Patients First and Patient Advocacy

Feb 17, 2012   //   by drkimholt   //   Newsletter  //  1 Comment

Authors: Noemi Fabry and Daphne Havercroft

We are sitting in a comfortable front room near Bristol, sipping tea and eating cake. A group of people has gathered for a final meeting before their next showdown. They are baby boomers, ordinary people who were born and grew up around the same time as the National Health Service was established. They are a very unlikely band of outlaws. But in the eyes of the local NHS leaders, generously rewarded by annual bonuses, elaborate pay packages and final salary pensions, this group of concerned citizens are exactly that: rogue outlaws in need of reigning in. And they are treated accordingly.

We have gathered in this living room to discuss the strategy for the upcoming evidence day in front of the South Gloucester Health Scrutiny Committee. For those uninitiated in the working culture of the NHS it is difficult to comprehend how it is that in someone’s home, the NHS, the largest employer in the country has to be scrutinized and held to account. Where are the regulators? CQC, Monitor, the GMC?  It is here that reports about the safety of the Histopathology service for the entire population of Bristol, North Somerset and South Gloucester are studied, evidence is gathered and reviewed.

Tomorrow in front of the Health Scrutiny Committee, this band of unpaid patient advocates will face the full force of the local NHS: CEO, Medical Director, director of commissioning, Clinical Lead for Histopathology and Communications Manager  (combined annual salary in excess of half a million pounds)

For these local NHS leaders, their second day working after the long Christmas holiday is spent before the committee, asserting and desperately insisting that there is no genuine public concern about the safety of local Histopathology Services, and that the twenty odd volunteer advocates pressing their case are merely on a personal vendetta, a mission to seek attention and create trouble.

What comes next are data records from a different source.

(** Its [y], with the deviation for the draw [uy]. *)
Definition sample_y (r uy : R) : R :=
  (s_offsetY c - base r * s_scaleY c + (uy * 2 - 1) * s_maxDevY c)%R.

(** The sample taken at the angle [r] with the draws [uy] and [ux]. *)
Definition sample (r uy ux : R) : coord :=
  Coord (Fin (sample_x r ux)) (Fin (sample_y r uy)).

(** The angle after the update expression, for the draw [u]. *)
Definition advance (a : num) (u : R) : num :=
  (a + (da c + centred u * dda c))%js.

(** Both tests that guard the placement of a zone. *)
Definition zone_ready (a : num) (zp : Z) : bool :=
  negb (s_numZones c <? zp)%Z
  && Js.gt (a / zoneSpacing c - Js.of_Z zp)%js (Fin 0).

(** The [switch] on the zone variant. *)
Definition shifted (xs : num) (zone : Z) : num :=
  match zone with
  | 0%Z => (xs + zone_width (s_zoneWidths c) 0)%js
  | 1%Z => (xs + zone_width (s_zoneWidths c) 1)%js
  | 2%Z => (xs + zone_width (s_zoneWidths c) 2)%js
  | _ => xs
  end.

(** What one pass (body, then update) does from a finite angle: it
    takes a sample and then either passes the zone tests by, or draws
    and skips, or draws twice and places a zone. *)
Inductive iteration (s : loopState) : loopState → Prop :=
| iter_plain r :
    st_a s = Fin r →
    zone_ready (Fin r) (st_zonesPlaced s) = false →
    let k := st_rng s in
    iteration s
      {| st_a := advance (Fin r) (rnd (k + 2));
         st_zonesPlaced := st_zonesPlaced s;
         st_terrain := st_terrain s ++ [sample r (rnd k) (rnd (k + 1))];
         st_rng := k + 3;
         st_console := st_console s |}
| iter_skip r :
    st_a s = Fin r →
    zone_ready (Fin r) (st_zonesPlaced s) = true →
    let k := st_rng s in
    Js.draw_mod (rnd (k + 2)) 8 ≠ 1%Z →
    iteration s
      {| st_a := advance (Fin r) (rnd (k + 3));
         st_zonesPlaced := st_zonesPlaced s;
         st_terrain := st_terrain s ++ [sample r (rnd k) (rnd (k + 1))];
         st_rng := k + 4;
         st_console := st_console s |}
| iter_place r :
    st_a s = Fin r →
    zone_ready (Fin r) (st_zonesPlaced s) = true →
    let k := st_rng s in
    Js.draw_mod (rnd (k + 2)) 8 = 1%Z →
    let xz := shifted (Fin (sample_x r (rnd (k + 1))))
                (Js.draw_mod (rnd (k + 3)) 3) in
    iteration s
      {| st_a := advance (xz / Fin (s_scaleX c))%js (rnd (k + 4));
         st_zonesPlaced := (st_zonesPlaced s + 1)%Z;
         st_terrain :=
           st_terrain s ++ [sample r (rnd k) (rnd (k + 1));
                            Coord xz (Fin (sample_y r (rnd k)))];
         st_rng := k + 5;
         st_console := st_console s |}.

(** The nominal step [da], as a real number. *)
Definition da_r : R := (s_maxPhase c / IZR (s_numSamples c))%R.

(** The step taken for the draw [u]: [da + (2u - 1)·dda]. *)
Definition step_of (u : R) : R := (da_r + (u * 2 - 1) * (da_r * 0.4))%R.

(** The loop is left at an angle that is not below [maxPhase]. *)
Definition loop_exit (s : loopState) : Prop :=
  Js.lt (st_a s) (Fin (s_maxPhase c)) = false.

(** A bound on the absolute value of the first three zone widths. *)
Definition width_bound : R :=
  (Rabs (nth 0 (s_zoneWidths c) 0) + Rabs (nth 1 (s_zoneWidths c) 0)
   + Rabs (nth 2 (s_zoneWidths c) 0))%R.

(** How far back, at most, the placement of one zone moves the angle. *)
Definition back_bound : R :=
  ((Rabs (s_maxDevX c) + width_bound) / Rabs (s_scaleX c))%R.

(** The placements that the guard [zonesPlaced > numZones] still allows. *)
Definition zones_left (zp : Z) : R :=
  IZR (Z.max 0 (s_numZones c + 1 - zp)).

(** The distance left to [maxPhase], with the allowance for the zones. *)
Definition potential (r : R) (zp : Z) : R :=
  (s_maxPhase c - r + zones_left zp * back_bound)%R.

(** The state after a pass from the angle [r] that places no zone and
    makes no draw for one. *)
Definition after_plain (s : loopState) (r : R) : loopState :=
  let k := st_rng s in
  {| st_a := advance (Fin r) (rnd (k + 2));
     st_zonesPlaced := st_zonesPlaced s;
     st_terrain := st_terrain s ++ [sample r (rnd k) (rnd (k + 1))];
     st_rng := k + 3;
     st_console := st_console s |}.


(** The cursor on entry of the loop (without zones a pass makes three
    draws, the third one for its step) and bounds on the steps. *)
Variable k0 : nat.
Variables lo hi : R.

End Quantities.

(** ** Whole calls *)

(** The angle is a finite number, or [NaN] once a zone width was missing. *)
Definition angle_ok (a : num) : Prop := a = NaN ∨ ∃ r, a = Fin r.

(** The draws of [Math.random] lie in [0, 1). *)
Definition unit_draws (rnd : nat → R) : Prop := ∀ k, (0 <= rnd k < 1)%R.

(** The call [generateTerrain(o)] runs to its [return] with these final
    values of the variables. *)
Definition run_ends (rnd : nat → R) (o : options) (s : loopState) : Prop :=
  ∃ fuel, ∀ fuel', fuel ≤ fuel' → generateTerrain_run rnd fuel' o = Some s.


(** From the state [s] the loop runs to its end and leaves the state [s']. *)
Definition loop_ends (rnd : nat → R) (c : settings) (terms : gmap string num)
  (s s' : loopState) : Prop :=
  ∃ fuel, ∀ fuel', fuel ≤ fuel' → sample_loop rnd c terms fuel' s = Some s'.


(** ** Sampling without landing zones *)

(** The pass of the plain sampler: the sample is taken and pushed, the
    angle moves on, and nothing else happens. *)
Definition plain_pass (rnd : nat → R) (c : settings) (terms : gmap string num)
  (s : loopState) : loopState :=
  let a := st_a s in
  let (w, out) := wave c terms a in
  let y0 := (Fin (s_offsetY c) - w * Fin (s_scaleY c))%js in
  let x0 := (a * Fin (s_scaleX c))%js in
  let ys := (y0 + centred (rnd (st_rng s)) * Fin (s_maxDevY c))%js in
  let xs := (x0 + centred (rnd (S (st_rng s))) * Fin (s_maxDevX c))%js in
  {| st_a := (a + (da c + centred (rnd (S (S (st_rng s)))) * dda c))%js;
     st_zonesPlaced := st_zonesPlaced s;
     st_terrain := st_terrain s ++ [Coord xs ys];
     st_rng := S (S (S (st_rng s)));
     st_console := st_console s ++ out |}.

Fixpoint plain_loop (rnd : nat → R) (c : settings) (terms : gmap string num)
  (fuel : nat) (s : loopState) : option loopState :=
  match fuel with
  | O => None
  | S fuel' =>
      if Js.lt (st_a s) (Fin (s_maxPhase c))
      then plain_loop rnd c terms fuel' (plain_pass rnd c terms s)
      else Some s
  end.

(** The plain sampled sequence of a call: the terms are drawn as in
    [generateTerrain], then the plain loop runs from [a = 0]. *)
Definition plain_run (rnd : nat → R) (fuel : nat) (o : options)
  : option loopState :=
  let c := read_options o in
  let (terms, cur) := draw_terms rnd c in
  plain_loop rnd c terms fuel (initial_state cur).

(** ** Without deviation: samples on the curve, zones beside it *)



(** The end of a zone of width [w] that starts at the point of angle [r]:
    the same [y], the [x] moved by [w]. *)
Definition zone_end (c : settings) (wv : R → R) (r w : R) : coord :=
  Coord (Fin (r * s_scaleX c + w)) (Fin (s_offsetY c - wv r * s_scaleY c)).


(** ** Draws and options of the examples *)

(** The stream whose every draw is 1/2: no jitter, no deviation. *)
Definition half_draws : nat → R := λ _, (1 / 2)%R.

(** The stream whose every draw is 1/100: [Math.floor(u * 100)] is 1, so
    that every flag is 1, every zone test that draws places a zone, and
    the zone is the second variant. *)
Definition hundredth_draws : nat → R := λ _, (1 / 100)%R.

(** The stream whose every draw is 0: every step is the shortest one. *)
Definition zero_draws : nat → R := λ _, 0%R.


(** The empty [options] object: every setting takes its default. *)
Definition no_options : options :=
  Options None None None None None None None None None None.

(** Four samples, no zone, the other settings by default. *)
Definition four_samples : options :=
  Options None None (Some 4%Z) None None None None None None None.




(** The term set [{s1: 1, c1: 0}]. *)
Definition one_sine_term : gmap string num :=
  <[key "c" 1 := Fin 0]> (<[key "s" 1 := Fin 1]> ∅).

(** ** More on the wave function *)


(** ** More draws and options for the examples *)

(** A negative [maxPhase], the other settings by default. *)
Definition negative_phase_options : options :=
  Options None (Some (-1)%R) None None None None None None None None.

(** A negative [numSamples], the other settings by default. *)
Definition negative_samples_options : options :=
  Options None None (Some (-5)%Z) None None None None None None None.

(** ** The coordinates of the array returned *)



(** The [x] of the coordinate is within the deviation of the image
    [0 <= x < maxPhase·scaleX] of the domain. *)
Definition x_in_range (c : settings) (p : coord) : Prop :=
  ∃ a, x p = Fin a ∧
       (- s_maxDevX c <= a < s_maxPhase c * s_scaleX c + s_maxDevX c)%R.

(** An array of finite samples, [k] of them followed by the end of a flat
    zone: the same [y], the [x] moved by one of the widths [ws]. *)
Inductive flat_zones (ws : list R) : list coord → Z → Prop :=
| flat_nil : flat_zones ws [] 0
| flat_sample t k a b :
    flat_zones ws t k → flat_zones ws (t ++ [Coord (Fin a) (Fin b)]) k
| flat_zone t k a b w :
    flat_zones ws t k → w ∈ ws →
    flat_zones ws
      (t ++ [Coord (Fin a) (Fin b); Coord (Fin (a + w)) (Fin b)]) (k + 1).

As Robert Woolley, UHBT’s CEO apologises for past failures, he insists that, although regrettable and painful, they in no way reflect the current culture at the organisaton.

He once again invites concerned victims to raise legitimate issues (emphasizing the word legitimate). Trying to reassure his sceptic audience that the working culture in the NHS in Bristol is open and transparent. Patients, the public and their elected politicians can feel confident that every effort is made to ensure the service is safe and adheres to the highest standard.

What is far less clear is why it requires the presence of four Senior Managers, two of them doctors, and a 50 page elaborate report to drive home such a simple and uncontroversial truth. Surely, in these times of austerity Senior Executives charged with reorganising and re-building two major Trusts would have other demands on their time and could have met the patient advocates to discuss their concerns?

Mr Woolley tries to paint a rosy picture. Yet why is Bristol struggling to retain and recruit Histopathologists?  Why does a retired UHBT consultant pediatric surgeon feels compelled to spend his well deserved retirement compiling an account of the ‘destruction’ (his word) of paediatric pathology in Bristol and attending council meetings?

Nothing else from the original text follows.